Если Домокош выбирался порой из столицы, каждое время года пробуждало в нем почему-то связанные с живописью ассоциации; зимний путь был рисунок мелом, весна — акварель, лето — масло, осень — офорт или линогравюра. Но такой осени он не видел еще, это было буйство масляных красок, настоящий летний пейзаж с лазурным небом, с поредевшей, но не желтой, упорно зеленеющей листвой на деревьях; земля лежала сочно-коричневая, в полном безветрии сияло горячее солнце, нагревая воздух в машине, на огородах желтело золото зрелых тыкв.
Иза сидела на заднем сиденье, забившись в угол; Домокош поглядывал на нее иногда в зеркальце заднего вида. Ему подумалось вдруг, что он слишком плохо, поверхностно знает ее лицо и вообще всю ее; собственно говоря, он не знает совсем, что собой представляет эта женщина. Сегодня она казалась много моложе своих лет — девушкой лет двадцати, с детским лицом, не затронутым временем. «Кто же она? — думал Домокош. — Кто она, Изабелла Сёч? И что произошло со старухой? «Мама умерла. Приезжай немедленно!» И повесили трубку? Как это — умерла, почему, отчего? Всего три недели, как ее всю обследовали, с ног до головы; Иза показывала ему заключение: сердце — нормальное, — стариковское, легкие — тоже нормальные, давление — как и должно быть в таком возрасте; словом, все в норме. Разволновалась на могиле мужа, внезапно почувствовала себя плохо? Или попала под машину? Немудрено — она ведь такая неловкая». В зеркале хорошо было видно освещенную часть лица Изы, ее приоткрытые губы. Он отвел взгляд — так ему было жалко ее. «Какой женой окажется Иза? — размышлял Домокош. — Пока ясно лишь одно: она чтит работу и не станет меня теребить, проситься в оперу, звать гостей, если я работаю. Но достаточно ли этого?»
На полпути они остановились пообедать.
Домокош, у которого был хороший аппетит, съел несколько порций вилланьской капусты и лишь тогда отодвинул тарелку; Иза еле справилась с супом, но жадно выпила чуть не бутылку содовой. Тиса отливала сочной, маслянистой зеленью, мелкие волны набегали на низкий берег с рыжеватыми грудами срезанного камыша. Домокош никогда не бывал в этих краях и в другое время наслаждался бы открывшимся видом; теперь же он сумел уловить лишь, что в низинном этом крае есть своя трогательная прелесть.
Они ломали голову и не могли понять, что же произошло.

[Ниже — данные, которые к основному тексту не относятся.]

Inductive t :=
| shouldclose | width | height | buffer_width | buffer_height
| xpos | ypos | time | str
| set_position (x y : Z)
| add_event_listener (type : event_type) (func : cref Callable)
| remove_event_listener (type : event_type) (func : cref Callable)
| get_key (key : Z)
| make_key (key : Z).

Abbreviation world := (@window.world event_type _ _ event_fn backend).

Definition exec (c : t) (w : world) : world :=
  match c with
  | shouldclose => (window.shouldclose w).2
  | width => (window.width w).2
  | height => (window.height w).2
  | buffer_width => (window.buffer_width w).2
  | buffer_height => (window.buffer_height w).2
  | xpos => (window.xpos w).2
  | ypos => (window.ypos w).2
  | time => (window.time w).2
  | str => (window.str w).2
  | set_position x y => (window.set_position x y w).2
  | add_event_listener type func =>
      (window.add_event_listener to_fn type func w).2
  | remove_event_listener type func =>
      (window.remove_event_listener type func w).2
  | get_key key => (window.get_key key w).2
  | make_key key => (window.make_key key w).2
  end.

Definition run (cs : list t) (w : world) : world :=
  foldl (λ w c, exec c w) w cs.

Definition is_make_key (c : t) : bool :=
  match c with make_key _ => true | _ => false end.

(** The key codes the [make_key] calls of a sequence ask for, in call
    order. *)
Definition made_keys (cs : list t) : list Z :=
  omap (λ c, match c with make_key key => Some key | _ => None end) cs.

Иза рассказывала про Антала, рассказывала бесстрастно, как всегда, когда речь заходила о ее бывшем муже. Объясняла, почему он неизбежно причастен ко всему, что происходит у них на улице. Захолустные, провинциальные нравы — Домокошу этого не понять. В общем, Гица, если что-то случилось с матерью, могла броситься лишь за Анталом, притом же и телефоны там — только у Антала да у Кольмана.
Сейчас Домокош впервые слышал о том, что было в течение многих лет фоном, на котором протекала жизнь Изы, формировался ее характер, и это поразило его, даже немного встревожило. Про Деккера он слышал и раньше, про Деккера он знал все — но Кольман, да еще какой-то продавец газет, какая-то мастерица, которая шьет епитрахили… «Мне неприятно встречаться с Анталом», — сказала Иза, и фраза эта его покоробила, хотя Домокош не был ревнив в обывательском смысле слова, чувство собственности — по отношению к вещам, к людям ли — всегда вызывало у него искреннее недоумение, он признавал право человека на ошибки, на вызывающие стыд воспоминания, даже на навязчивые идеи. Домокош никогда не чувствовал себя задетым, если Иза вспоминала Антала; но его вовсе не радовало, что она боится увидеть бывшего мужа. Почему ей так не хочется встретиться с ним? Если человек тебе безразличен, то встречаться с ним разве что скучно, но почему неприятно? Интересно, каков он, этот Антал, и действительно ли захолустье — причина того, что он всегда ко всему причастен? Антал лечил отца Изы, Антал сообщил ей о смерти матери, Антал купил дом родителей Изы… Надо бы как-нибудь поехать, пожить несколько месяцев в провинциальном городе, иначе трудно представить себе, как живут там люди.